La sala VAR di Lissone diventa il centro dell’inchiesta che sta scuotendo l’AIA. Emergono anche presunti codici segreti utilizzati da Gianluca Rocchi e Andrea Gervasoni per comunicare con i varisti, che, secondo regolamento, non dovrebbero avere alcun tipo di contatto con l’esterno. Intanto arrivano novità importanti che aiutano a circoscrivere meglio l’inchiesta della Procura di Milano: al momento non risultano coinvolti club di Serie A né tesserati dell’Inter o di altre società. Gli indagati appartengono esclusivamente all’ambito arbitrale: ecco chi sono e quali sono le partite sotto esame.
- Il ‘codice Rocchi’: parla l’ex arbitro
- Il mistero del segnale a intermittenza
- La posizione dell'Inter e chi sono indagati
- Le cinque partite sotto esame
Il ‘codice Rocchi’: parla l’ex arbitro
A quanto pare, la segnalazione di Rocchi al VAR Daniele Paterna in occasione di Udinese-Parma del 1° marzo 2025 non sarebbe stata un caso isolato. Tutt’altro. Secondo l’ex arbitro Pasquale De Meo, che ha parlato all’AGI, “i gesti dalle vetrate erano una consuetudine”. Non solo: questi presunti codici segreti “noti a tutti nell’ambiente”, utilizzati per comunicare con i varisti, sarebbero stati definiti a tavolino durante i raduni riservati agli arbitri.

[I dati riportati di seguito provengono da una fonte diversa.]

(* ===== verification/Usage.v ===== *)
(** * Token counts and usage ([internal/accounting/usage.go]) *)

From Stdlib Require Import ZArith Lia ZifyBool.
From stdpp Require Import prelude.
From S2P Require Import Prelude.
Local Open Scope Z_scope.

Inductive count_error := ErrNegativeCount | ErrCountOverflow.

#[export] Instance count_error_eq_dec : EqDecision count_error.
Proof. solve_decision. Defined.

Record TokenCount := mkTokenCount { tc_value : Z; tc_known : bool }.

#[export] Instance TokenCount_eq_dec : EqDecision TokenCount.
Proof. solve_decision. Defined.

Definition UnknownTokenCount : TokenCount := mkTokenCount 0 false.

Definition NewTokenCount (value : Z) : result count_error TokenCount :=
  if value <? 0 then Err ErrNegativeCount else Ok (mkTokenCount value true).

Definition TokenCount_Known (count : TokenCount) : bool := tc_known count.
Definition TokenCount_Value (count : TokenCount) : Z * bool := (tc_value count, tc_known count).
Definition TokenCount_Int64 (count : TokenCount) : Z := tc_value count.

Definition TokenCount_Add (count other : TokenCount) : result count_error TokenCount :=
  if negb (tc_known count) || negb (tc_known other) then Ok UnknownTokenCount
  else if sub64 maxInt64 (tc_value other) <? tc_value count then Err ErrCountOverflow
  else Ok (mkTokenCount (add64 (tc_value count) (tc_value other)) true).

(** The five component types wrap a [TokenCount]; the wrappers only keep the
    roles apart, which separate record types do here. *)
Record InputTokens := mkInput { input_count : TokenCount }.
Record OutputTokens := mkOutput { output_count : TokenCount }.
Record TotalTokens := mkTotal { total_count : TokenCount }.
Record CachedInputTokens := mkCachedInput { cached_input_count : TokenCount }.
Record ReasoningOutputTokens := mkReasoningOutput { reasoning_output_count : TokenCount }.

#[export] Instance InputTokens_eq_dec : EqDecision InputTokens.
Proof. solve_decision. Defined.
#[export] Instance OutputTokens_eq_dec : EqDecision OutputTokens.
Proof. solve_decision. Defined.
#[export] Instance TotalTokens_eq_dec : EqDecision TotalTokens.
Proof. solve_decision. Defined.

Definition NewInputTokens (value : Z) : result count_error InputTokens :=
  let? count := NewTokenCount value in Ok (mkInput count).
Definition NewOutputTokens (value : Z) : result count_error OutputTokens :=
  let? count := NewTokenCount value in Ok (mkOutput count).
Definition NewTotalTokens (value : Z) : result count_error TotalTokens :=
  let? count := NewTokenCount value in Ok (mkTotal count).
Definition NewCachedInputTokens (value : Z) : result count_error CachedInputTokens :=
  let? count := NewTokenCount value in Ok (mkCachedInput count).
Definition NewReasoningOutputTokens (value : Z) : result count_error ReasoningOutputTokens :=
  let? count := NewTokenCount value in Ok (mkReasoningOutput count).

Definition UnknownInputTokens : InputTokens := mkInput UnknownTokenCount.
Definition UnknownOutputTokens : OutputTokens := mkOutput UnknownTokenCount.
Definition UnknownTotalTokens : TotalTokens := mkTotal UnknownTokenCount.
Definition UnknownCachedInputTokens : CachedInputTokens := mkCachedInput UnknownTokenCount.
Definition UnknownReasoningOutputTokens : ReasoningOutputTokens := mkReasoningOutput UnknownTokenCount.

Definition InputTokens_Known (c : InputTokens) : bool := TokenCount_Known (input_count c).
Definition InputTokens_Int64 (c : InputTokens) : Z := TokenCount_Int64 (input_count c).
Definition InputTokens_Value (c : InputTokens) : Z * bool := TokenCount_Value (input_count c).
Definition InputTokens_Add (c other : InputTokens) : result count_error InputTokens :=
  let? value := TokenCount_Add (input_count c) (input_count other) in Ok (mkInput value).

Definition OutputTokens_Known (c : OutputTokens) : bool := TokenCount_Known (output_count c).
Definition OutputTokens_Int64 (c : OutputTokens) : Z := TokenCount_Int64 (output_count c).
Definition OutputTokens_Value (c : OutputTokens) : Z * bool := TokenCount_Value (output_count c).
Definition OutputTokens_Add (c other : OutputTokens) : result count_error OutputTokens :=
  let? value := TokenCount_Add (output_count c) (output_count other) in Ok (mkOutput value).

Definition TotalTokens_Known (c : TotalTokens) : bool := TokenCount_Known (total_count c).
Definition TotalTokens_Int64 (c : TotalTokens) : Z := TokenCount_Int64 (total_count c).

Inductive TotalSource := TotalAbsent | TotalObserved | TotalDerived.

#[export] Instance TotalSource_eq_dec : EqDecision TotalSource.
Proof. solve_decision. Defined.

(** A nil pointer is [None]. *)
Record UsageInput := mkUsageInput {
  ui_Input : option Z;
  ui_Output : option Z;
  ui_Total : option Z;
  ui_CachedInput : option Z;
  ui_ReasoningOutput : option Z;
}.

Record Usage := mkUsage {
  usage_input : InputTokens;
  usage_output : OutputTokens;
  usage_total : TotalTokens;
  usage_cachedInput : CachedInputTokens;
  usage_reasoningOutput : ReasoningOutputTokens;
  usage_totalSource : TotalSource;
}.

Definition makeInputTokens (value : option Z) : result count_error InputTokens :=
  match value with None => Ok UnknownInputTokens | Some v => NewInputTokens v end.
Definition makeOutputTokens (value : option Z) : result count_error OutputTokens :=
  match value with None => Ok UnknownOutputTokens | Some v => NewOutputTokens v end.
Definition makeCachedInputTokens (value : option Z) : result count_error CachedInputTokens :=
  match value with None => Ok UnknownCachedInputTokens | Some v => NewCachedInputTokens v end.
Definition makeReasoningOutputTokens (value : option Z) : result count_error ReasoningOutputTokens :=
  match value with None => Ok UnknownReasoningOutputTokens | Some v => NewReasoningOutputTokens v end.

Definition NewUsage (input : UsageInput) : result count_error Usage :=
  let? inputTokens := makeInputTokens (ui_Input input) in
  let? outputTokens := makeOutputTokens (ui_Output input) in
  let? cachedInput := makeCachedInputTokens (ui_CachedInput input) in
  let? reasoningOutput := makeReasoningOutputTokens (ui_ReasoningOutput input) in
  let usage total source := mkUsage inputTokens outputTokens total cachedInput reasoningOutput source in
  match ui_Total input with
  | Some t =>
      let? total := NewTotalTokens t in
      Ok (usage total TotalObserved)
  | None =>
      if InputTokens_Known inputTokens && OutputTokens_Known outputTokens then
        let? combined := TokenCount_Add (input_count inputTokens) (output_count outputTokens) in
        Ok (usage (mkTotal combined) TotalDerived)
      else Ok (usage UnknownTotalTokens TotalAbsent)
  end.

(** ** Lemmas *)

Definition count_wf (c : TokenCount) : Prop :=
  if tc_known c then 0 <= tc_value c <= maxInt64 else tc_value c = 0.

Definition count_range (z : Z) : Prop := 0 <= z <= maxInt64.

Lemma TokenCount_Add_known a b :
  count_range a → count_range b →
  TokenCount_Add (mkTokenCount a true) (mkTokenCount b true) =
    if maxInt64 <? a + b then Err ErrCountOverflow else Ok (mkTokenCount (a + b) true).
Proof.
  unfold count_range. intros ??. unfold TokenCount_Add; simpl.
  rewrite sub64_id by lia64.
  destruct (Z.ltb_spec (maxInt64 - b) a), (Z.ltb_spec maxInt64 (a + b));
    try lia64; [done|]. by rewrite add64_id by lia64.
Qed.

Lemma InputTokens_Add_known a b :
  count_range a → count_range b →
  InputTokens_Add (mkInput (mkTokenCount a true)) (mkInput (mkTokenCount b true)) =
    if maxInt64 <? a + b then Err ErrCountOverflow else Ok (mkInput (mkTokenCount (a + b) true)).
Proof.
  intros ??. unfold InputTokens_Add; simpl. rewrite TokenCount_Add_known by done. by case_match.
Qed.

Definition optional_count (v : option Z) : TokenCount :=
  match v with None => UnknownTokenCount | Some z => mkTokenCount z true end.
Definition optional_range (v : option Z) : Prop :=
  match v with None => True | Some z => minInt64 <= z <= maxInt64 end.
Definition optional_nonneg (v : option Z) : bool :=
  match v with None => true | Some z => 0 <=? z end.

Lemma NewTokenCount_spec z :
  NewTokenCount z = if 0 <=? z then Ok (mkTokenCount z true) else Err ErrNegativeCount.
Proof. unfold NewTokenCount. destruct (Z.ltb_spec z 0), (Z.leb_spec 0 z); lia || done. Qed.

(** ** Properties *)

(** [NewUsage] fails exactly on a negative count or when a derived total
    overflows; otherwise absent fields stay unknown, a supplied total is kept
    as observed, and a total is derived only when input and output are both
    present, as their exact sum. *)
Theorem NewUsage_spec input :
  optional_range (ui_Input input) → optional_range (ui_Output input) →
  NewUsage input =
    if negb (optional_nonneg (ui_Input input) && optional_nonneg (ui_Output input)
             && optional_nonneg (ui_CachedInput input) && optional_nonneg (ui_ReasoningOutput input)
             && optional_nonneg (ui_Total input))
    then Err ErrNegativeCount
    else
      let usage total source :=
        mkUsage (mkInput (optional_count (ui_Input input))) (mkOutput (optional_count (ui_Output input)))
          (mkTotal total) (mkCachedInput (optional_count (ui_CachedInput input)))
          (mkReasoningOutput (optional_count (ui_ReasoningOutput input))) source in
      match ui_Total input, ui_Input input, ui_Output input with
      | Some t, _, _ => Ok (usage (mkTokenCount t true) TotalObserved)
      | None, Some i, Some o =>
          if maxInt64 <? i + o then Err ErrCountOverflow
          else Ok (usage (mkTokenCount (i + o) true) TotalDerived)
      | None, _, _ => Ok (usage UnknownTokenCount TotalAbsent)
      end.
Proof.
  intros Hi Ho. destruct input as [i o t c r]. simpl in *.
  unfold NewUsage, makeInputTokens, makeOutputTokens, makeCachedInputTokens, makeReasoningOutputTokens,
    NewInputTokens, NewOutputTokens, NewCachedInputTokens, NewReasoningOutputTokens, NewTotalTokens. simpl.
  destruct i as [i|]; simpl in *; [rewrite NewTokenCount_spec; destruct (Z.leb_spec 0 i); simpl; [|done]|];
  (destruct o as [o|]; simpl in *; [rewrite NewTokenCount_spec; destruct (Z.leb_spec 0 o); simpl; [|done]|]);
  (destruct c as [c|]; simpl in *; [rewrite NewTokenCount_spec; destruct (Z.leb_spec 0 c); simpl; [|done]|]);
  (destruct r as [r|]; simpl in *; [rewrite NewTokenCount_spec; destruct (Z.leb_spec 0 r); simpl; [|done]|]);
  (destruct t as [t|]; simpl in *; [rewrite NewTokenCount_spec; destruct (Z.leb_spec 0 t); simpl; done|]);
  try done.
  all: rewrite TokenCount_Add_known by (unfold count_range; lia64); by case_match.
Qed.

Lemma NewUsage_spec_witness :
  NewUsage (mkUsageInput (Some 9223372036854775807) (Some 1) None None None) = Err ErrCountOverflow.
Proof.
  rewrite (NewUsage_spec (mkUsageInput (Some 9223372036854775807) (Some 1) None None None)); [done|..];
    simpl; unfold minInt64, maxInt64; lia.
Defined.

E poi c’è il passaggio che meglio descrive il clima venutosi a creare a Lissone: “Tutti vivevano questa situazione con malumore”. Un dettaglio tutt’altro che marginale, considerando che la sala VAR dovrebbe essere un ambiente inviolabile, non accessibile nemmeno al designatore. E invece, per aggirare questo limite normativo, si sarebbe fatto ricorso – sempre in base al racconto dell’ex fischietto – anche a gesti convenzionali come il ‘sasso-carta-forbice’.
Il mistero del segnale a intermittenza
A questo punto, però, sorge una domanda: perché i segnali dall’esterno erano a intermittenza? “Così si finiva per falsare il campionato”, afferma De Meo. In sintesi: se Paterna è stato corretto durante Udinese-Parma, perché in altre circostanze non si è intervenuti per correggere eventuali errori?
Sarà la Procura di Milano a fare luce sulla vicenda: al momento ci si muove ancora nel campo delle ipotesi e dei sospetti. Tra questi, anche quello relativo alla finalità del presunto “sistema”, che non sarebbe stato pensato per favorire una squadra, ma piuttosto per tutelare le carriere degli arbitri. Una questione interna, insomma.
La posizione dell’Inter e chi sono indagati
Dalle fonti della Procura arriva un primo chiarimento importante: risultano sì altri indagati, ma nessuno dell’Inter né di altri club. Non ci sono quindi dirigenti o calciatori coinvolti, nonostante alcune interpretazioni iniziali avessero alimentato dubbi in tal senso. Gli indagati appartengono tutti alla classe arbitrale.
Il designatore Rocchi (oggi sostituito ad interim da Dino Tommasi) e il dirigente dell’AIA Gervasoni risultano accusati di “concorso con altre persone” per frode sportiva, mentre non sono stati ancora resi noti gli altri nominativi iscritti nel registro.
Le cinque partite sotto esame
Al centro dell’inchiesta ci sono cinque gare, tutte relative a stagioni passate e nessuna relativa al campionato 2025/26 in corso. Si tratta di Udinese-Parma, Inter-Verona, Bologna-Inter, Inter-Milan (Coppa Italia) e Salernitana-Modena (Serie B). Non è escluso, tuttavia, che il fascicolo possa ampliarsi ulteriormente con l’aggiunta di nuovi incontri al vaglio degli inquirenti.